**Problem:** Among the lines of the records, count those containing the word "replicate", then give the number alone.

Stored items
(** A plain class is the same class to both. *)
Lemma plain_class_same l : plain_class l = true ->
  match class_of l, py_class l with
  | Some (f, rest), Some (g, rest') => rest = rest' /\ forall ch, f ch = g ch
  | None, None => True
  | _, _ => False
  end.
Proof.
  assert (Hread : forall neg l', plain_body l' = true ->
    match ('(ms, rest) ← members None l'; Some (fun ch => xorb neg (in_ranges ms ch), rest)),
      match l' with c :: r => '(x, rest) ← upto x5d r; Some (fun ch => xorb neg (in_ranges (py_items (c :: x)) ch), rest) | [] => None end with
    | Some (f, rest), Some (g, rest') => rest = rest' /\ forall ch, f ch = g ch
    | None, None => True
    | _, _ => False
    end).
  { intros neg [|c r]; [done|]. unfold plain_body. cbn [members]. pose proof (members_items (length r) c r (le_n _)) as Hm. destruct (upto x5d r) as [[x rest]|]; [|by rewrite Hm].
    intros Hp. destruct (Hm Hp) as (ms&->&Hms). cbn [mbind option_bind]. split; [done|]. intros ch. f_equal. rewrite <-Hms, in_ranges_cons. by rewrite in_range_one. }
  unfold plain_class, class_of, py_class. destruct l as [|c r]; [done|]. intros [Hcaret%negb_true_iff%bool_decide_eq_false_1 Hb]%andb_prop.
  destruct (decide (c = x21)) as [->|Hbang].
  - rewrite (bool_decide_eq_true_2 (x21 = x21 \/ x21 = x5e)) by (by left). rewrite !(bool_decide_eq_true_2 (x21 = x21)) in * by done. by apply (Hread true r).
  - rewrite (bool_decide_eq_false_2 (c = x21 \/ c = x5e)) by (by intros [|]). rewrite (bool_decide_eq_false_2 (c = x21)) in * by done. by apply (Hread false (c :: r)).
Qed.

...

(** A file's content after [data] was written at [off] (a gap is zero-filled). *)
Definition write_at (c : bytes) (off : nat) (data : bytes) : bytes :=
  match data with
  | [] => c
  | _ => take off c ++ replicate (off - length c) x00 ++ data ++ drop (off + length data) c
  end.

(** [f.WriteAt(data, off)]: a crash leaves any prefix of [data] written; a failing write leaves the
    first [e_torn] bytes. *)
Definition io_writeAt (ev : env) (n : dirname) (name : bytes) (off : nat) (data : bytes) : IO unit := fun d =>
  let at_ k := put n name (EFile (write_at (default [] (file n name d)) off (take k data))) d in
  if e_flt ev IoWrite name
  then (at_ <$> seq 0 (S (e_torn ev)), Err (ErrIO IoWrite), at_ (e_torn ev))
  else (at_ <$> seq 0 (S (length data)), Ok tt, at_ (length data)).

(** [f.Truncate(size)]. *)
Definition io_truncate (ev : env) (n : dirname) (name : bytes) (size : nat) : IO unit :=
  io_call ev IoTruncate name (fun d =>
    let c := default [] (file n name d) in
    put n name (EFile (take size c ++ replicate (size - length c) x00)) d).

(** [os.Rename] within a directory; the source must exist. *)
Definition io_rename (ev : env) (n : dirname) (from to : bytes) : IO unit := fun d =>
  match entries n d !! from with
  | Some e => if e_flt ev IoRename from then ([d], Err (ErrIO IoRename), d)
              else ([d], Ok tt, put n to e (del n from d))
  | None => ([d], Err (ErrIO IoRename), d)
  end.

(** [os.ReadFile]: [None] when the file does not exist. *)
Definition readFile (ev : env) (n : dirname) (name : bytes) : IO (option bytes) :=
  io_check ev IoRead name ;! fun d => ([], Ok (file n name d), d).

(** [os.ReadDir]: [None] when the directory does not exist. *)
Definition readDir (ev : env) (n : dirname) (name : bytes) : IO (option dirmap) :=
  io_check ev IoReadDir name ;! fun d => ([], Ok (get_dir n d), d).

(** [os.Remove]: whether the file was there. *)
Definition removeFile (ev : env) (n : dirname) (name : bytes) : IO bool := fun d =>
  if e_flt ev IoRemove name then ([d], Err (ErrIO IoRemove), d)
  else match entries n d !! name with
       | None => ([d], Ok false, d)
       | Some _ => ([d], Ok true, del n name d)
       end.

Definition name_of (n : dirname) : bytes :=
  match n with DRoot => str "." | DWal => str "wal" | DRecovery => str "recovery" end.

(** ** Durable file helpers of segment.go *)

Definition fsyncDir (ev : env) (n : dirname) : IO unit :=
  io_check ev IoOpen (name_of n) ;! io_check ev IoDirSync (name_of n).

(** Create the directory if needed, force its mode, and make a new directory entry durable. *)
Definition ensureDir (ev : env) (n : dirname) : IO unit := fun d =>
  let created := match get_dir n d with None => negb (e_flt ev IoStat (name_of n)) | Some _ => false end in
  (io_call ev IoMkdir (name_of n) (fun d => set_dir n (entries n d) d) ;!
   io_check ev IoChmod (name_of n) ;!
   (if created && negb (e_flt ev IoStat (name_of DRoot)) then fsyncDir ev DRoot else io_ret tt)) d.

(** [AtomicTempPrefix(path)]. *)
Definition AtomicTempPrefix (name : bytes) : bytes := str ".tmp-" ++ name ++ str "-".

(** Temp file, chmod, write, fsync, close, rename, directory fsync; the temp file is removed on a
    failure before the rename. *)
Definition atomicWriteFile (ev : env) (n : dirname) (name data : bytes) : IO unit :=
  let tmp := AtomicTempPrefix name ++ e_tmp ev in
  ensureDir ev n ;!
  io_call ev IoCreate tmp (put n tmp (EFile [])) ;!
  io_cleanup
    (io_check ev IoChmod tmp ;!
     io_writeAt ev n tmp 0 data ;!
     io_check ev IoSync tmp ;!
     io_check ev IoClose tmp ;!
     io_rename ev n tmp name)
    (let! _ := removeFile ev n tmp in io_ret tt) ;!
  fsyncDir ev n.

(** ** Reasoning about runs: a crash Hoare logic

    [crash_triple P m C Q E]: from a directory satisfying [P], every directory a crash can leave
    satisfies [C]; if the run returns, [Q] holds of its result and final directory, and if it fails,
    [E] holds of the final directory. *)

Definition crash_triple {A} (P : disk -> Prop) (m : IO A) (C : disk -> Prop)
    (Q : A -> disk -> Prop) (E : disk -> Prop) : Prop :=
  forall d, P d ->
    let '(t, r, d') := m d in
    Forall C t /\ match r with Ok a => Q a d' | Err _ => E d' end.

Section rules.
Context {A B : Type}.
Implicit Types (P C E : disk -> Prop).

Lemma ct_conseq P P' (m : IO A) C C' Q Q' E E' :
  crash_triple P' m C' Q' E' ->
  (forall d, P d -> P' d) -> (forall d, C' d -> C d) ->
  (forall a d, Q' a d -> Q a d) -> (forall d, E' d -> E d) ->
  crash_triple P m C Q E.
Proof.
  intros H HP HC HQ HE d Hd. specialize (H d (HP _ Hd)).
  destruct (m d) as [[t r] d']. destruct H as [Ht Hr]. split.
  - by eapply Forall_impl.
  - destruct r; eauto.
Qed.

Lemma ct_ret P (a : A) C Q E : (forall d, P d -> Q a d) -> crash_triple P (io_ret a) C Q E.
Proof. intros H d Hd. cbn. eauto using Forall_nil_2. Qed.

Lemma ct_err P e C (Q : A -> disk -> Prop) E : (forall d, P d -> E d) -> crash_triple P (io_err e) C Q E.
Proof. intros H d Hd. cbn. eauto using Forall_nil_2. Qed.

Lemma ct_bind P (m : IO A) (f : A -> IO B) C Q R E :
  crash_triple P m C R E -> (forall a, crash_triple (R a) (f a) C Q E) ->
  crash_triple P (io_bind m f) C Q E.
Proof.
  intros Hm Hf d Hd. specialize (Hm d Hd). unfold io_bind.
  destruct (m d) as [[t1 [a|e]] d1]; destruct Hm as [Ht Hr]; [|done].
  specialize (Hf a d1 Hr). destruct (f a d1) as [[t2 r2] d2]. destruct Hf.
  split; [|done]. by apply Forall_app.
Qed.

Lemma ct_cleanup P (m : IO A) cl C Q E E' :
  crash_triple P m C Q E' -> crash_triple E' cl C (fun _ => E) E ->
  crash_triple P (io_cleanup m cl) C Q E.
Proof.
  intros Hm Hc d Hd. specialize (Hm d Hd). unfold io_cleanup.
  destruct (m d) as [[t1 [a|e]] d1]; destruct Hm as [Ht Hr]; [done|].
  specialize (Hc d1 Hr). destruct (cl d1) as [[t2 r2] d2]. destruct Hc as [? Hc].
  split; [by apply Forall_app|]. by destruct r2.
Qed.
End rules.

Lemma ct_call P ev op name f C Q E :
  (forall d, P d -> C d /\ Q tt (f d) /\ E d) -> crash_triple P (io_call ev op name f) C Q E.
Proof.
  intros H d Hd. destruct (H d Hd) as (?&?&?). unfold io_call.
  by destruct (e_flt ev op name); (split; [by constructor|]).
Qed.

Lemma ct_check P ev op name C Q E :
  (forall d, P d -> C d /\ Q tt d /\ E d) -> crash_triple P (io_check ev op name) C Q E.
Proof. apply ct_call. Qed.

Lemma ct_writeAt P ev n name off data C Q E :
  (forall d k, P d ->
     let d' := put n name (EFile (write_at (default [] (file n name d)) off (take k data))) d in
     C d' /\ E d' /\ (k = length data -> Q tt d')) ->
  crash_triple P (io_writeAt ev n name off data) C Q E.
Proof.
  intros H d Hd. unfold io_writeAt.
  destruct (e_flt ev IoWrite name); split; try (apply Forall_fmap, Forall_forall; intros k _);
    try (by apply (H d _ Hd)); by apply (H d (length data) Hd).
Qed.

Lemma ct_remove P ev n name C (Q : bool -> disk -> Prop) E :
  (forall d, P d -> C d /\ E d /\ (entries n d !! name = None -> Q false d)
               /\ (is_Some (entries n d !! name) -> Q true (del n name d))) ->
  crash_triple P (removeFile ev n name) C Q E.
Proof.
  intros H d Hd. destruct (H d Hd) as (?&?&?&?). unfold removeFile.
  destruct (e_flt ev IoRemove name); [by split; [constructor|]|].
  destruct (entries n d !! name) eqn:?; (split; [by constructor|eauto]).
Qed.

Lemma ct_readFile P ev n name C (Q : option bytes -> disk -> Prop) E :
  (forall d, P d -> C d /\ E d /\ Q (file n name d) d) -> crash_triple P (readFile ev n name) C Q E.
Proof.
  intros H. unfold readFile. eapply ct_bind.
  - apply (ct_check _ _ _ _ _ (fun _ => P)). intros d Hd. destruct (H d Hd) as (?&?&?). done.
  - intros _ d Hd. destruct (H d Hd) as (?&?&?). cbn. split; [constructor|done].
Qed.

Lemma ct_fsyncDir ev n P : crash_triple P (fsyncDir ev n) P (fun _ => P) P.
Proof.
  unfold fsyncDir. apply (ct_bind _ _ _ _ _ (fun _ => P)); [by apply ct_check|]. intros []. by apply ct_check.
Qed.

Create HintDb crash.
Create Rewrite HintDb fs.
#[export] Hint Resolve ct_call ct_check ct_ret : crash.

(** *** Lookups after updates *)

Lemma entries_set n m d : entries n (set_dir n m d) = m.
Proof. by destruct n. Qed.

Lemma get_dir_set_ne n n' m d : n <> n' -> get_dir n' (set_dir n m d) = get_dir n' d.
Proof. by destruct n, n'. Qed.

* * *

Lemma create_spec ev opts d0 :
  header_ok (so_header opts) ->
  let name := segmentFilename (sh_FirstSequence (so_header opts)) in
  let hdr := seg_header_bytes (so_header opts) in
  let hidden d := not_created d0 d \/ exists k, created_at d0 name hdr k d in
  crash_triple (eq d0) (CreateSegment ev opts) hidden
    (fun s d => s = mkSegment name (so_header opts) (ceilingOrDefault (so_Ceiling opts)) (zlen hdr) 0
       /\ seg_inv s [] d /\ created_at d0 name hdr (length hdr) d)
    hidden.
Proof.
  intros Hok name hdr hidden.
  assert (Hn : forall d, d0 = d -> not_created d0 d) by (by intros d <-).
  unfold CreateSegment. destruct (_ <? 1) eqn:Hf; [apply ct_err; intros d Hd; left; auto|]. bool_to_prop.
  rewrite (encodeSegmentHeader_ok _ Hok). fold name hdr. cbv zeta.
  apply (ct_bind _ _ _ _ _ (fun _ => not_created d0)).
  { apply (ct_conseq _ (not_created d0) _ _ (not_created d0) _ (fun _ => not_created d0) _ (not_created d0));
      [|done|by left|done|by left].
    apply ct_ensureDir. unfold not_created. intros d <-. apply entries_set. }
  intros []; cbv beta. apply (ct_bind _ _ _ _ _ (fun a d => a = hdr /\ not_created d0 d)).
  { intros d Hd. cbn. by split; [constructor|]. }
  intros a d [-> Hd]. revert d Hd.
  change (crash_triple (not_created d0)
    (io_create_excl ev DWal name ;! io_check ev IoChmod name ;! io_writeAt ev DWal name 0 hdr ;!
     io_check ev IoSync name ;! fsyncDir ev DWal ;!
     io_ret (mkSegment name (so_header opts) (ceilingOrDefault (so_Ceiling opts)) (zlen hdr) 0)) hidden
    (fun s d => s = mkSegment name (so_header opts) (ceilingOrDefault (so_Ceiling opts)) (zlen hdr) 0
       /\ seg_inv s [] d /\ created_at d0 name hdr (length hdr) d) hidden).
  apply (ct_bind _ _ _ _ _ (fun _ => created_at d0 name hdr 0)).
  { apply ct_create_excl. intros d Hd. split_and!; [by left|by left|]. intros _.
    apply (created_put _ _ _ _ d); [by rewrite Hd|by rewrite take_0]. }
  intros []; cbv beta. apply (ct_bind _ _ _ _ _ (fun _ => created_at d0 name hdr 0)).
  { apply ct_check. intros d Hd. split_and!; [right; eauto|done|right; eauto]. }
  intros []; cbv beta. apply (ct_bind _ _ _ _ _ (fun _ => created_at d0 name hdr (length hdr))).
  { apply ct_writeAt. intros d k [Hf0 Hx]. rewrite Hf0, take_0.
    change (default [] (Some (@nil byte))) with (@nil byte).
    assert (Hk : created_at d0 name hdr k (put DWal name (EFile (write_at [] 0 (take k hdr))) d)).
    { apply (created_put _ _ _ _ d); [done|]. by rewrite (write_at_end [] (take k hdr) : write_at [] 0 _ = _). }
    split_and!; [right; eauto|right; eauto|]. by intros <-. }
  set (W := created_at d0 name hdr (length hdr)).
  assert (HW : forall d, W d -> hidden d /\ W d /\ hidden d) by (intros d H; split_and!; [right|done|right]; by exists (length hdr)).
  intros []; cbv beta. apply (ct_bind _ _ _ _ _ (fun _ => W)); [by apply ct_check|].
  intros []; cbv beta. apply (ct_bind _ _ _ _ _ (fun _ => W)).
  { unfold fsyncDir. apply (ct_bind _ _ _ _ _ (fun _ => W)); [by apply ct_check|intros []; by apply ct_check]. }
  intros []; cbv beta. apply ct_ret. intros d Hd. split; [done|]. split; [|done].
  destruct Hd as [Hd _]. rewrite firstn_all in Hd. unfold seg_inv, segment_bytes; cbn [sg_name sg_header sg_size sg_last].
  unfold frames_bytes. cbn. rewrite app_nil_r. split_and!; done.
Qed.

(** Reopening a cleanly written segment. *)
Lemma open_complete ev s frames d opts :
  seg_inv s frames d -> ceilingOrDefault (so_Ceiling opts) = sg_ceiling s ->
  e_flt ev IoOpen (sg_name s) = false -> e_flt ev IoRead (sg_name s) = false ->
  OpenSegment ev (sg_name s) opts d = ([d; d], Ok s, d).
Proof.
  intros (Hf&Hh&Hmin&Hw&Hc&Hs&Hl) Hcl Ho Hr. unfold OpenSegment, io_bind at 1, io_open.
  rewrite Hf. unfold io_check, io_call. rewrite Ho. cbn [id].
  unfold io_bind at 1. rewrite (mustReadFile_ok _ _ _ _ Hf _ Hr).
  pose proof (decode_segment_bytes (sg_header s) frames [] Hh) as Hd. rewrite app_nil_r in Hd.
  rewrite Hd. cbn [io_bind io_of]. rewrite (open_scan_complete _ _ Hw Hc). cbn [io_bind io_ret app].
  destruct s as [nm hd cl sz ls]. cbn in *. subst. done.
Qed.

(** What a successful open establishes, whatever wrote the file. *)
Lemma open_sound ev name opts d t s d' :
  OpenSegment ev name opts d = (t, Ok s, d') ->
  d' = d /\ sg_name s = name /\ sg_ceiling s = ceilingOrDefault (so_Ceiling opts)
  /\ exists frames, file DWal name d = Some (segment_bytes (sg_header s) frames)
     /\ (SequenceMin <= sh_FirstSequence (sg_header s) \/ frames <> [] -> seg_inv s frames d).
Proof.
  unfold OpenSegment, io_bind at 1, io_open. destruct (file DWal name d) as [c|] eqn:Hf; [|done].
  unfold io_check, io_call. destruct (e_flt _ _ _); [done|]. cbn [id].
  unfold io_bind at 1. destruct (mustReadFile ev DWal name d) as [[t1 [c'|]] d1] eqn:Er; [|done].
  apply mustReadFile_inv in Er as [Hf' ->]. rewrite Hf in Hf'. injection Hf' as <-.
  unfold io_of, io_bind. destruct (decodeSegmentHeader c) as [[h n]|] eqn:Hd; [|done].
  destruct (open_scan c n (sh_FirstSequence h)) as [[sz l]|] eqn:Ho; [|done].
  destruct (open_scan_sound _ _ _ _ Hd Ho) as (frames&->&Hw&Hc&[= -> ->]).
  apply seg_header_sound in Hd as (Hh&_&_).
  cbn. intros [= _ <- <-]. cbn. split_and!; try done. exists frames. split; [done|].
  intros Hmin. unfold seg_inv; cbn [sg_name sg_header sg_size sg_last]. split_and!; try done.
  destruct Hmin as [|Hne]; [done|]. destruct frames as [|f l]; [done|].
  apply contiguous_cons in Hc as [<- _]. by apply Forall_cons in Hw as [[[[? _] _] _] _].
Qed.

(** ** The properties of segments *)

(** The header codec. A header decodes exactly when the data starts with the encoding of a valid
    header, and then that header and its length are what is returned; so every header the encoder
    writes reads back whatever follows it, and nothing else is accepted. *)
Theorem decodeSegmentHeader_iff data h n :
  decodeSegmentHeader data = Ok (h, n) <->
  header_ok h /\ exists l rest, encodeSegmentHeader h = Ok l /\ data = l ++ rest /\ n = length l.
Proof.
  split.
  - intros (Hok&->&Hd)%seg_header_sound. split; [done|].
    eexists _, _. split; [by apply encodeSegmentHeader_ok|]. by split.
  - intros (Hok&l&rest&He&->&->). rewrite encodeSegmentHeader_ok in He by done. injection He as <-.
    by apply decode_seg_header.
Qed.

**Written reply:** 2